=== WORK INSTRUCTION ===
Please restate, word for word, each line from the one containing "u16_ok (lenN o)" through the end of the entries below.

[Saved entries]
★ ★ ★

Fixpoint scan_search_expression (fuel : nat) (depth : N) (raised_profile_fields : option N)
    : M (Cursor.t * SearchStructureBudget.t) SearchCost.t :=
  match fuel with
  | O => out_of_fuel
  | Datatypes.S fuel =>
    _ ← on_snd (SearchStructureBudget.depth depth);
    kind ← on_fst Cursor.u8;
    if kind =? 0 then
      text ← on_fst Cursor.byte_string;
      mode_code ← on_fst Cursor.u8;
      mode ← lift (decode_search_mode mode_code);
      _ ← on_fst (decode_query_options mode);
      field_count ← on_fst Cursor.u16;
      remaining ← on_fst get_remaining;
      if (MAX_FIELDS <? field_count) || (remaining / 4 <? field_count)
      then fail_with (invalid "search field count exceeds its packed request")
      else
        _ ← on_snd (leaf (lenN text) field_count);
        _ ← replicateM (N.to_nat field_count) (on_fst Cursor.byte_string);
        mret (leaf_cost raised_profile_fields text mode field_count)
    else if (kind =? 1) || (kind =? 2) then
      count ← on_fst Cursor.u16;
      _ ← on_snd (children count);
      costs ← replicateM (N.to_nat count) (scan_search_expression fuel (depth + 1) raised_profile_fields);
      mret (fold_left (add_group_child (kind =? 1)) costs (group_start (kind =? 1) count))
    else if kind =? 3 then
      _ ← on_snd (charge 2);
      child ← scan_search_expression fuel (depth + 1) raised_profile_fields;
      mret (not_cost child)
    else if kind =? 4 then
      boost ← on_fst Cursor.f32;
      _ ← lift (validate_query_boost boost);
      _ ← on_snd (charge 1);
      child ← scan_search_expression fuel (depth + 1) raised_profile_fields;
      mret (boost_cost child)
    else if kind =? 5 then
      count ← on_fst Cursor.u16;
      _ ← on_snd (optional_children count);
      _ ← on_snd (charge 1);
      required ← scan_search_expression fuel (depth + 1) raised_profile_fields;
      costs ← replicateM (N.to_nat count) (scan_search_expression fuel (depth + 1) raised_profile_fields);
      mret (fold_left add_optional_child costs (optional_start required count))
    else fail_with (invalid "unknown search expression type")
  end.

(** ** The wire grammar *)
Definition mode_code (m : SearchMode.t) : N :=
  match m with
  | SearchMode.Any => 0 | SearchMode.All => 1 | SearchMode.Phrase => 2
  | SearchMode.Prefix => 3 | SearchMode.Fuzzy => 4 | SearchMode.FuzzyPrefix => 5
  end.
Definition enc_options (o : QueryOptions.t) : bytes :=
  enc_u8 o.(QueryOptions.fuzzy_distance) ++ enc_bool o.(QueryOptions.fuzzy_transpositions).
Definition enc_list {A} (enc : A → bytes) (l : list A) : bytes := concat (enc <$> l).

Fixpoint enc_expression (e : SearchExpression.t) : bytes :=
  match e with
  | SearchExpression.Clause c =>
      enc_u8 0 ++ enc_str c.(SearchClause.text) ++ enc_u8 (mode_code c.(SearchClause.mode))
      ++ enc_options c.(SearchClause.options) ++ enc_u16 (lenN c.(SearchClause.fields))
      ++ enc_list enc_str c.(SearchClause.fields)
  | SearchExpression.And ch => enc_u8 1 ++ enc_u16 (lenN ch) ++ concat (enc_expression <$> ch)
  | SearchExpression.Or ch => enc_u8 2 ++ enc_u16 (lenN ch) ++ concat (enc_expression <$> ch)
  | SearchExpression.Not c => enc_u8 3 ++ enc_expression c
  | SearchExpression.Boost b c => enc_u8 4 ++ enc_u32 b ++ enc_expression c
  | SearchExpression.Optional r o =>
      enc_u8 5 ++ enc_u16 (lenN o) ++ enc_expression r ++ concat (enc_expression <$> o)
  end.

(** Trees a frame can carry: strings are UTF-8 of at most 1 MiB, counts fit
    16 bits, options are admissible for their mode. *)
Definition clause_ok (c : SearchClause.t) : Prop :=
  str_ok c.(SearchClause.text) ∧ u8_ok c.(SearchClause.options).(QueryOptions.fuzzy_distance)
  ∧ QueryOptions_validate c.(SearchClause.options) c.(SearchClause.mode) = Ok ()
  ∧ u16_ok (lenN c.(SearchClause.fields)) ∧ Forall str_ok c.(SearchClause.fields).
Fixpoint expression_ok (e : SearchExpression.t) : Prop :=
  match e with
  | SearchExpression.Clause c => clause_ok c
  | SearchExpression.And ch | SearchExpression.Or ch =>
      u16_ok (lenN ch) ∧ foldr and True (expression_ok <$> ch)
  | SearchExpression.Not c => expression_ok c
  | SearchExpression.Boost b c => u32_ok b ∧ expression_ok c
  | SearchExpression.Optional r o =>
      u16_ok (lenN o) ∧ expression_ok r ∧ foldr and True (expression_ok <$> o)
  end.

★ ★ ★

=== EXERCISE RESPONSE ===
      u16_ok (lenN o) ∧ expression_ok r ∧ foldr and True (expression_ok <$> o)
  end.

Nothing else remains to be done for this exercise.